Friday, February 03, 2006

Jodie Sweetin shoots Paris Hilton in the face

  • Oh Paris, will you ever learn not to leave your explicit materials lying about! It seems photos and tapes have been smurfed from Ms. Hilton once again, what a stupid bitch. But this time there are also some missing diaries, contents of which have been described as "mind-blowing." Nice. Now I can relate to Paris, my sticker album got stolen not to long ago and I am still getting over it. I spent so long collecting all those stickers... *sniff*... and some of them were those puffy ones...*whimper*... you know with the googly eyes... but, I guess I'm lucky they didn't steal a bunch of naked pictures of me servicing half of Hollywood.

  • Jodie Sweetin outdoes all those Hollywood coke-whores by admitting to being a full blown meth addict. Woah, she is the LAST person I would have ever expected to be a meth addict, I mean she almost exclusivly wore Pooh bear oversized-tees on Full House. Member that episode where that sassy redhead girl tried to get her to smoke cigerettes in the school bathroom and she decided being cool wasn't for her and that she and her bangs weren't gonna sucumb to peer pressure. Anyway, apparently she was married to a cop too, and he "didn't know". Right. More like "didn't know that bitch was dippin' into my stash."

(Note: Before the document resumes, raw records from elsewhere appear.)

(** * vga.h *)

Definition VGA_COLOR_BLACK : Z := 0.
Definition VGA_COLOR_BLUE : Z := 1.
Definition VGA_COLOR_GREEN : Z := 2.
Definition VGA_COLOR_CYAN : Z := 3.
Definition VGA_COLOR_RED : Z := 4.
Definition VGA_COLOR_MAGENTA : Z := 5.
Definition VGA_COLOR_BROWN : Z := 6.
Definition VGA_COLOR_LIGHT_GREY : Z := 7.
Definition VGA_COLOR_DARK_GREY : Z := 8.
Definition VGA_COLOR_LIGHT_BLUE : Z := 9.
Definition VGA_COLOR_LIGHT_GREEN : Z := 10.
Definition VGA_COLOR_LIGHT_CYAN : Z := 11.
Definition VGA_COLOR_LIGHT_RED : Z := 12.
Definition VGA_COLOR_LIGHT_MAGENTA : Z := 13.
Definition VGA_COLOR_LIGHT_BROWN : Z := 14.
Definition VGA_COLOR_WHITE : Z := 15.

Definition vga_entry_color (fg bg : Z) : Z := u8 (Z.lor fg (bg ≪ 4)).
Definition vga_entry (uc color : Z) : Z := u16 (Z.lor (u8 uc) (color ≪ 8)).

Definition VGA_WIDTH : Z := 80.
Definition VGA_HEIGHT : Z := 25.
Definition VGA_MEMORY : Z := 0xB8000.

(** * State *)

Record con (D : Type) := Con {
  c_mem : memory;
  c_dev : D;
  terminal_row : Z;
  terminal_column : Z;
  terminal_color : Z;
  terminal_buffer : Z;
  havebeeninitbefore : bool;
  waitwrite : bool;
}.
Arguments Con {D}.
Arguments c_mem {D} _.
Arguments c_dev {D} _.
Arguments terminal_row {D} _.
Arguments terminal_column {D} _.
Arguments terminal_color {D} _.
Arguments terminal_buffer {D} _.
Arguments havebeeninitbefore {D} _.
Arguments waitwrite {D} _.

Section Terminal.
Context {D : Type} `{PortIO D}.
Implicit Types t : con D.
Abbreviation T := (con D).

Definition set_mem (m : memory) t : T :=
  Con m (c_dev t) (terminal_row t) (terminal_column t) (terminal_color t) (terminal_buffer t)
    (havebeeninitbefore t) (waitwrite t).
Definition set_dev (d : D) t : T :=
  Con (c_mem t) d (terminal_row t) (terminal_column t) (terminal_color t) (terminal_buffer t)
    (havebeeninitbefore t) (waitwrite t).
Definition set_row (r : Z) t : T :=
  Con (c_mem t) (c_dev t) (u32 r) (terminal_column t) (terminal_color t) (terminal_buffer t)
    (havebeeninitbefore t) (waitwrite t).
Definition set_column (c : Z) t : T :=
  Con (c_mem t) (c_dev t) (terminal_row t) (u32 c) (terminal_color t) (terminal_buffer t)
    (havebeeninitbefore t) (waitwrite t).
Definition set_color (c : Z) t : T :=
  Con (c_mem t) (c_dev t) (terminal_row t) (terminal_column t) (u8 c) (terminal_buffer t)
    (havebeeninitbefore t) (waitwrite t).
Definition set_buffer (b : Z) t : T :=
  Con (c_mem t) (c_dev t) (terminal_row t) (terminal_column t) (terminal_color t) (u32 b)
    (havebeeninitbefore t) (waitwrite t).
Definition set_init (b : bool) t : T :=
  Con (c_mem t) (c_dev t) (terminal_row t) (terminal_column t) (terminal_color t) (terminal_buffer t)
    b (waitwrite t).
Definition set_wait (b : bool) t : T :=
  Con (c_mem t) (c_dev t) (terminal_row t) (terminal_column t) (terminal_color t) (terminal_buffer t)
    (havebeeninitbefore t) b.

Definition on_port {A} : M D A → M T A := zoom c_dev set_dev.

(** * Operations *)

(** [terminal_buffer[index] = v] *)
Definition put_cell (index v : Z) : M T unit :=
  modify (λ t, set_mem (store16 (c_mem t) (u32 (terminal_buffer t + 2 * index)) v) t).

(** The double loop that writes a blank of the current colour to every cell. *)
Definition fill_screen : M T unit :=
  for_n (Z.to_nat VGA_HEIGHT) 0 (λ y,
    for_n (Z.to_nat VGA_WIDTH) 0 (λ x,
      let! color := gets terminal_color in
      put_cell (y * VGA_WIDTH + x) (vga_entry 32 color))).

(** The last test compares with an address the pointer was not set to; [panic]
    would not return from it. *)
Definition terminal_initialize : M T unit :=
  modify (set_row 1) ;;
  let! init := gets havebeeninitbefore in
  (when! negb init do modify (set_color (vga_entry_color VGA_COLOR_BLACK VGA_COLOR_LIGHT_GREY))) ;;
  modify (set_buffer VGA_MEMORY) ;;
  fill_screen ;;
  modify (set_color (vga_entry_color VGA_COLOR_WHITE VGA_COLOR_BLACK)) ;;
  modify (set_buffer VGA_MEMORY) ;;
  fill_screen ;;
  modify (set_init true) ;;
  let! b := gets terminal_buffer in
  when! b =? 0xB8005 do (modify (set_buffer VGA_MEMORY) ;; raise Halted).

Definition terminal_setcolor (color : Z) : M T unit := modify (set_color color).

Definition update_cursor (x y : Z) : M T unit :=
  let pos := u16 (y * VGA_WIDTH + x) in
  on_port (outb 0x3D4 0x0F) ;;
  on_port (outb 0x3D5 (u8 (Z.land pos 0xFF))) ;;
  on_port (outb 0x3D4 0x0E) ;;
  on_port (outb 0x3D5 (u8 (Z.land (pos ≫ 8) 0xFF))).

Definition get_cursor_position : M T Z :=
  on_port (outb 0x3D4 0x0F) ;;
  let! lo := on_port (inb 0x3D5) in
  on_port (outb 0x3D4 0x0E) ;;
  let! hi := on_port (inb 0x3D5) in
  ret (u16 (Z.lor (Z.lor 0 lo) (hi ≪ 8))).

Definition enable_cursor (cursor_start cursor_end : Z) : M T unit :=
  on_port (outb 0x3D4 0x0A) ;;
  let! a := on_port (inb 0x3D5) in
  on_port (outb 0x3D5 (Z.lor (Z.land a 0xC0) cursor_start)) ;;
  on_port (outb 0x3D4 0x0B) ;;
  let! b := on_port (inb 0x3D5) in
  on_port (outb 0x3D5 (Z.lor (Z.land b 0xE0) cursor_end)).

Definition disable_cursor : M T unit :=
  on_port (outb 0x3D4 0x0A) ;; on_port (outb 0x3D5 0x20).

Definition terminal_putentryat (c color x y : Z) : M T unit :=
  put_cell (u32 (y * VGA_WIDTH + x)) (vga_entry c color) ;;
  update_cursor (x + 1) y.

Definition terminal_scroll : M T unit := terminal_initialize.

Definition terminal_putchar (c : Z) : M T unit :=
  let! row := gets terminal_row in
  (when! row =? VGA_HEIGHT - 1 do terminal_scroll) ;;
  let! t := gets id in
  terminal_putentryat c (terminal_color t) (terminal_column t) (terminal_row t) ;;
  let column := u32 (terminal_column t + 1) in
  modify (set_column column) ;;
  when! column =? VGA_WIDTH do
    (modify (set_column 0) ;;
     let row := u32 (terminal_row t + 1) in
     modify (set_row row) ;;
     when! row =? VGA_HEIGHT do modify (set_row 0)).

(** [data] is the bytes [size] counts. *)
Fixpoint terminal_write (data : list Z) : M T unit :=
  match data with
  | [] => ret tt
  | c :: data' => terminal_putchar c ;; terminal_write data'
  end.

(** [strlen] stops at the terminator. *)
Definition terminal_writestring (data : list Z) : M T unit := terminal_write (cstr data).

Definition terminal_newline : M T unit :=
  let! row := gets terminal_row in
  modify (set_row (row + 1)) ;;
  modify (set_column 0) ;;
  let! row := gets terminal_row in
  when! row =? VGA_HEIGHT do
    (modify (set_buffer VGA_MEMORY) ;;
     fill_screen ;;
     modify (set_row 0) ;;
     modify (set_column 0)).
End Terminal.

(** * The screen *)

Section Screen.
Context {D : Type} `{PortIO D}.
Implicit Types t : con D.

Definition con_ok t : Prop :=
  0 ≤ terminal_row t < VGA_HEIGHT ∧ 0 ≤ terminal_column t < VGA_WIDTH ∧
  terminal_buffer t = VGA_MEMORY ∧ 0 ≤ terminal_color t < 256.

(** The word in cell [i], and the cell of a position. *)
Definition cell t (i : Z) : Z := load16 (c_mem t) (VGA_MEMORY + 2 * i).
Definition cell_at (row column : Z) : Z := row * VGA_WIDTH + column.

(** Memory outside the 4000 bytes of the screen is untouched. *)
Definition off_screen_same t t' : Prop :=
  ∀ a, a < VGA_MEMORY ∨ VGA_MEMORY + 4000 ≤ a → load8 (c_mem t') a = load8 (c_mem t) a.

#[global] Instance off_screen_preorder : PreOrder off_screen_same.
Proof. split; [by intros t a|]. intros t1 t2 t3 H12 H23 a Ha. by rewrite H23, H12. Qed.
End Screen.

Lemma vga_entry_bytes uc color :
  byte_ok color → bytes16 (vga_entry uc color) = [u8 uc; color].
Proof.
  intros Hc. unfold byte_ok in Hc. unfold vga_entry. pose proof (u8_range uc) as Hu. set (x := u8 uc) in *.
  rewrite Z.shiftl_mul_pow2 by done. change (2 ^ 8) with 256.
  assert (Z.lor x (color * 256) = x + 256 * color) as ->.
  { clearbody x. assert (byte_ok x) as Hx by done. clear Hu. revert Hx.
    enough (Forall (λ x, Z.lor x (color * 256) = x + 256 * color) (seqZ 0 256)) as HF.
    { intros Hx. rewrite Forall_forall in HF. apply HF, elem_of_seqZ. unfold byte_ok in Hx. lia. }
    assert (byte_ok color) as Hb by done. clear Hc. by_bytes color. }
  rewrite u16_id by lia. unfold bytes16. repeat f_equal; lia.
Qed.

  • So have you heard this joke. This guy walks into a gay bar right, and then he starts attacking people with a hatchet and shooting people in the face. Oh wait, that's not funny, it's sick and I hope that fuck rots in prision for the rest of his life. I bet this disgusting human being is the same pyscho that decapited all those pets in West Virginia. Honestly, what the fuck? i mean what the fuck?!